--- Data provided ---
(* ===== verification/ProdCons.v ===== *)
(** Producers and a consumer: book-src/threads/prod_condvar.c, where main() waits on a
    condition variable for units that threads produce, and prod_no_condvar.c, where
    it polls. Every access to what the threads share is a step, and so is every call
    on the mutex and the condition variable. *)
From S2P Require Import Prelude CLib Sys Steps Locks.
From stdpp Require Import relations.
#[local] Open Scope Z_scope.

(** * State *)

(** A producer: before the loop's condition (and sleep()), about to lock, to add one
    to [avail], to unlock, to signal; at its end; in errExitEN(). *)
Inductive wpc := W_loop | W_lock | W_incr | W_unlock | W_signal | W_done | W_err (e : Z).
#[export] Instance wpc_eq_dec : EqDecision wpc.
Proof. solve_decision. Defined.
Record worker := Worker { w_pc : wpc; w_cnt : Z; w_j : Z }.

(** main(): creating threads; at the top of its loop, about to lock; testing
    [avail == 0] with the mutex; inside pthread_cond_wait(); consuming; about to
    unlock; testing [done]; ended. *)
Inductive cpc := C_create | C_lock | C_test | C_wait | C_consume | C_unlock | C_check | C_exit (status : Z).
#[export] Instance cpc_eq_dec : EqDecision cpc.
Proof. solve_decision. Defined.
(** [c_out]: the values of [numConsumed] that have been printed. *)
Record consumer := Consumer {
  c_pc : cpc; c_j : nat; totRequired : Z; numConsumed : Z; c_done : bool; c_out : list Z
}.

(** [waiting]: main() is on the condition variable's queue, where nobody else ever is.
    [spurious]: how many times it will be woken up without a signal. *)
Record pstate := PState {
  avail : Z; mtx : mutex; waiting : bool; spurious : nat; workers : list worker; cons : consumer
}.
Definition with_cons (c : consumer) (s : pstate) : pstate :=
  PState (avail s) (mtx s) (waiting s) (spurious s) (workers s) c.
Definition with_cpc (p : cpc) (s : pstate) : pstate :=
  let c := cons s in
  with_cons (Consumer p (c_j c) (totRequired c) (numConsumed c) (c_done c) (c_out c)) s.
Definition with_mtx (m : mutex) (s : pstate) : pstate :=
  PState (avail s) m (waiting s) (spurious s) (workers s) (cons s).
Definition with_waiting (b : bool) (s : pstate) : pstate :=
  PState (avail s) (mtx s) b (spurious s) (workers s) (cons s).
Definition with_avail (n : Z) (s : pstate) : pstate :=
  PState n (mtx s) (waiting s) (spurious s) (workers s) (cons s).
Definition with_worker (i : nat) (w : worker) (s : pstate) : pstate :=
  PState (avail s) (mtx s) (waiting s) (spurious s) (<[i:=w]> (workers s)) (cons s).

(** [s = call(...); if (s != 0) errExitEN(s, ...)] of main(), thread 0: the rest of
    the program, the end of the process, or nothing while the call blocks. *)
Definition main_call (r : lockres mutex) (s : pstate) (k : pstate -> pstate) : option pstate :=
  match r with
  | Blocks => None
  | Fails _ => Some (with_cpc (C_exit EXIT_FAILURE) s)
  | Holds m => Some (k (with_mtx m s))
  end.
(** The same in a producer. *)
Definition worker_call (i : nat) (w : worker) (r : lockres mutex) (s : pstate) (k : pstate -> pstate) : option pstate :=
  match r with
  | Blocks => None
  | Fails e => Some (with_cpc (C_exit EXIT_FAILURE) (with_worker i (Worker (W_err e) (w_cnt w) (w_j w)) s))
  | Holds m => Some (k (with_mtx m s))
  end.

(** * Steps *)

Section program.
(** Whether the program has the condition variable. *)
Context (cv : bool).

(** Producer [i], thread [i + 1]. *)
(** Source: book-src/threads/prod_condvar.c:26-53 (threadFunc). *)
Definition threadFunc_step (i : nat) (s : pstate) : option pstate :=
  w ← workers s !! i;
  let goto p s := with_worker i (Worker p (w_cnt w) (w_j w)) s in
  let next s := with_worker i (Worker W_loop (w_cnt w) (w_j w + 1)) s in
  match w_pc w with
  | W_loop => Some (goto (if w_j w <? w_cnt w then W_lock else W_done) s)
  | W_lock => worker_call i w (acquire (S i) (mtx s)) s (goto W_incr)
  | W_incr => Some (goto W_unlock (with_avail (i32 (avail s + 1)) s))
  | W_unlock => worker_call i w (release (S i) (mtx s)) s (if cv then goto W_signal else next)
  | W_signal => Some (next (with_waiting false s))
  | W_done | W_err _ => None
  end.

(** main(); [ok] is whether pthread_create() succeeds. *)
(** Source: book-src/threads/prod_condvar.c:55-121 (main). *)
Definition main_step (args : list bytes) (ok : bool) (s : pstate) : option pstate :=
  let c := cons s in
  match c_pc c with
  | C_create =>
      match args !! c_j c with
      | None => Some (with_cons (Consumer C_lock (c_j c) (totRequired c) 0 false (c_out c)) s)
      | Some a =>
          let c' := Consumer C_create (S (c_j c)) (i32 (totRequired c + atoi a)) (numConsumed c) (c_done c) (c_out c) in
          Some (if ok then PState (avail s) (mtx s) (waiting s) (spurious s)
                                  (workers s ++ [Worker W_loop (atoi a) 0]) c'
                else with_cpc (C_exit EXIT_FAILURE) s)
      end
  | C_lock => main_call (acquire 0 (mtx s)) s (with_cpc (if cv then C_test else C_consume))
  | C_test =>
      if avail s =? 0 then main_call (release 0 (mtx s)) s (fun s => with_cpc C_wait (with_waiting true s))
      else Some (with_cpc C_consume s)
  | C_wait => if waiting s then None else main_call (acquire 0 (mtx s)) s (with_cpc C_test)
  | C_consume =>
      if 0 <? avail s then
        let n := i32 (numConsumed c + 1) in
        Some (with_cons (Consumer C_consume (c_j c) (totRequired c) n (totRequired c <=? n) (c_out c ++ [n]))
                        (with_avail (avail s - 1) s))
      else Some (with_cpc C_unlock s)
  | C_unlock => main_call (release 0 (mtx s)) s (with_cpc C_check)
  | C_check => Some (with_cpc (if c_done c then C_exit EXIT_SUCCESS else C_lock) s)
  | C_exit _ => None
  end.

Definition exited (s : pstate) : bool := if c_pc (cons s) is C_exit _ then true else false.

Inductive step (args : list bytes) : pstate -> pstate -> Prop :=
| step_worker s i s' : exited s = false -> threadFunc_step i s = Some s' -> step args s s'
| step_main s ok s' : main_step args ok s = Some s' -> step args s s'
| step_wakeup s n : exited s = false -> waiting s = true -> spurious s = S n ->
    step args s (PState (avail s) (mtx s) false n (workers s) (cons s)).

(** The process at the start of main(), with [n] spurious wake-ups to come. *)
Definition start (n : nat) : pstate := PState 0 lock_init false n [] (Consumer C_create 0 0 0 false []).
End program.

(** Source: book-src/threads/prod_condvar.c:55-121 (main). *)
Definition prod_condvar (args : list bytes) : pstate -> pstate -> Prop := step true args.
(** Source: book-src/threads/prod_no_condvar.c:28-111 (main, threadFunc). *)
Definition prod_no_condvar (args : list bytes) : pstate -> pstate -> Prop := step false args.

(** * The invariant *)

Section correct.
Context (cv : bool) (args : list bytes).
(** What the producers produce together. *)
Definition total : Z := sumZ atoi args.
Context (args_nonneg : forall a, a ∈ args -> 0 <= atoi a) (total_range : 0 < total /\ total <= INT_MAX).

(** The units a producer has still to add. *)
Definition remaining (w : worker) : Z :=
  match w_pc w with W_unlock | W_signal => w_cnt w - w_j w - 1 | _ => w_cnt w - w_j w end.
Definition w_inside (w : worker) : bool := match w_pc w with W_incr | W_unlock => true | _ => false end.
(** Between adding a unit and telling main(). *)
Definition telling (w : worker) : bool := match w_pc w with W_unlock | W_signal => true | _ => false end.
Definition worker_ok (w : worker) : Prop :=
  0 <= w_j w <= w_cnt w /\
  match w_pc w with
  | W_loop => True
  | W_lock | W_incr | W_unlock => w_j w < w_cnt w
  | W_signal => w_j w < w_cnt w /\ cv = true
  | W_done => w_j w = w_cnt w
  | W_err _ => False
  end.
Definition c_inside (p : cpc) : bool := match p with C_test | C_consume | C_unlock => true | _ => false end.

Definition pc_ok (s : pstate) : Prop :=
  let c := cons s in
  match c_pc c with
  | C_create => numConsumed c = 0
  | C_lock => numConsumed c < total
  | C_test | C_wait => numConsumed c < total /\ cv = true
  | C_exit st => (st = EXIT_SUCCESS /\ numConsumed c = total) \/ (st = EXIT_FAILURE /\ (c_j c < length args)%nat)
  | _ => True
  end /\
  match c_pc c with
  | C_create => True
  | C_exit st => st = EXIT_SUCCESS -> c_j c = length args
  | _ => c_j c = length args /\ c_done c = (total <=? numConsumed c)
  end.

Record Inv (s : pstate) : Prop := {
  i_args : (c_j (cons s) <= length args)%nat /\ w_cnt <$> workers s = take (c_j (cons s)) (atoi <$> args);
  i_tot : totRequired (cons s) = sumZ w_cnt (workers s);
  i_workers : forall i w, workers s !! i = Some w -> worker_ok w;
  i_owner : owner_ok w_inside (mtx s) (workers s) (c_inside (c_pc (cons s)));
  i_nonneg : 0 <= avail s /\ 0 <= numConsumed (cons s);
  i_units : numConsumed (cons s) + avail s + sumZ remaining (workers s) = sumZ w_cnt (workers s);
  i_out : c_out (cons s) = seqZ 1 (numConsumed (cons s));
  i_pc : pc_ok s;
  (* no wake-up is lost *)
  i_wait : waiting s = true -> c_pc (cons s) = C_wait /\
           (avail s = 0 \/ exists i w, workers s !! i = Some w /\ telling w = true)
}.

Lemma pc_Inv_start n : Inv (start n).
Proof. split; cbn; try done; try lia. split; [lia|done]. Qed.

(** ** The producers *)

Lemma remaining_nonneg s w : Inv s -> w ∈ workers s -> 0 <= remaining w.
Proof.
  intros Hi (i & Hw)%list_elem_of_lookup. pose proof (i_workers _ Hi i w Hw) as [Hj Hx].
  unfold remaining. destruct (w_pc w); lia.
Qed.
Lemma sumZ_cnt ws : sumZ w_cnt ws = sumZ id (w_cnt <$> ws).
Proof. induction ws as [|w ws IH]; [done|]. by rewrite fmap_cons, !sumZ_cons, IH. Qed.
Lemma total_split k : total = sumZ id (take k (atoi <$> args)) + sumZ id (drop k (atoi <$> args)).
Proof.
  rewrite <- sumZ_app, take_drop. unfold total. clear.
  induction args as [|a l IH]; [done|]. by rewrite fmap_cons, !sumZ_cons, IH.
Qed.
(** The units of the threads created so far, and of all. *)
Lemma created_total s : Inv s -> sumZ w_cnt (workers s) <= total.
Proof.
  intros Hi. destruct (i_args _ Hi) as [_ Ha]. rewrite sumZ_cnt, Ha, (total_split (c_j (cons s))).
  assert (0 <= sumZ id (drop (c_j (cons s)) (atoi <$> args))); [|lia].
  apply sumZ_nonneg. intros x Hx. apply subseteq_drop, list_elem_of_fmap in Hx as (x' & -> & Hx). by apply args_nonneg.
Qed.
Lemma all_total s : Inv s -> c_j (cons s) = length args -> sumZ w_cnt (workers s) = total.
Proof.
  intros Hi Hj. destruct (i_args _ Hi) as [_ Ha].
  rewrite sumZ_cnt, Ha, (total_split (c_j (cons s))), Hj, (drop_ge (atoi <$> args)), sumZ_nil by (by rewrite length_fmap).
  lia.
Qed.
Lemma units_bounds s : Inv s -> 0 <= sumZ remaining (workers s) /\ numConsumed (cons s) + avail s <= total.
Proof.
  intros Hi. assert (0 <= sumZ remaining (workers s)) by (apply sumZ_nonneg; intros; by eapply remaining_nonneg).
  pose proof (i_units _ Hi). pose proof (created_total s Hi). lia.
Qed.

(** A producer moves: what it must keep. *)
Lemma Inv_worker s i w w' a m b : Inv s -> workers s !! i = Some w ->
  w_cnt w' = w_cnt w -> worker_ok w' -> 0 <= a -> a + remaining w' = avail s + remaining w ->
  owner_ok w_inside m (<[i:=w']> (workers s)) (c_inside (c_pc (cons s))) ->
  (b = true -> waiting s = true /\ (telling w' = true \/ (telling w = false /\ a = avail s))) ->
  Inv (PState a m b (spurious s) (<[i:=w']> (workers s)) (cons s)).
Proof.
  intros Hi Hw Hc Hok Ha Hr Ho Hb. split; cbn [avail mtx waiting spurious workers cons].
  - destruct (i_args _ Hi) as [Hj Hcn]. split; [done|]. rewrite <- Hcn, list_fmap_insert, Hc.
    apply list_insert_id. by rewrite list_lookup_fmap, Hw.
  - rewrite (sumZ_insert _ _ _ w) by done. rewrite (i_tot _ Hi). lia.
  - apply (all_insert (fun _ => worker_ok)); [|done]. intros k x Hk _. by apply (i_workers _ Hi k x).
  - done.
  - split; [done|]. apply (i_nonneg _ Hi).
  - rewrite !(sumZ_insert _ _ _ w) by done. pose proof (i_units _ Hi). lia.
  - apply (i_out _ Hi).
  - apply (i_pc _ Hi).
  - intros ->. destruct (Hb eq_refl) as [Hwt Hx]. destruct (i_wait _ Hi Hwt) as [Hp Hy]. split; [done|].
    destruct Hx as [Ht|[Ht ->]].
    + right. exists i, w'. split; [|done]. apply list_lookup_insert_eq. by eapply lookup_lt_Some.
    + destruct Hy as [Hy|(k & x & Hk & Hx)]; [by left|right]. exists k, x. split; [|done].
      rewrite list_lookup_insert_ne; [done|]. intros ->. congruence.
Qed.

Lemma not_waiting s : Inv s -> cv = false -> waiting s = false.
Proof.
  intros Hi Hcv. destruct (waiting s) eqn:Hw; [|done]. destruct (i_wait _ Hi Hw) as [Hp _].
  destruct (i_pc _ Hi) as [Hx _]. rewrite Hp in Hx. destruct Hx. congruence.
Qed.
---
§ **Task prompt**
Copy out each line of the entries that holds "exists".

§ **Written solution**
           (avail s = 0 \/ exists i w, workers s !! i = Some w /\ telling w = true)
    + right. exists i, w'. split; [|done]. apply list_lookup_insert_eq. by eapply lookup_lt_Some.
    + destruct Hy as [Hy|(k & x & Hk & Hx)]; [by left|right]. exists k, x. split; [|done].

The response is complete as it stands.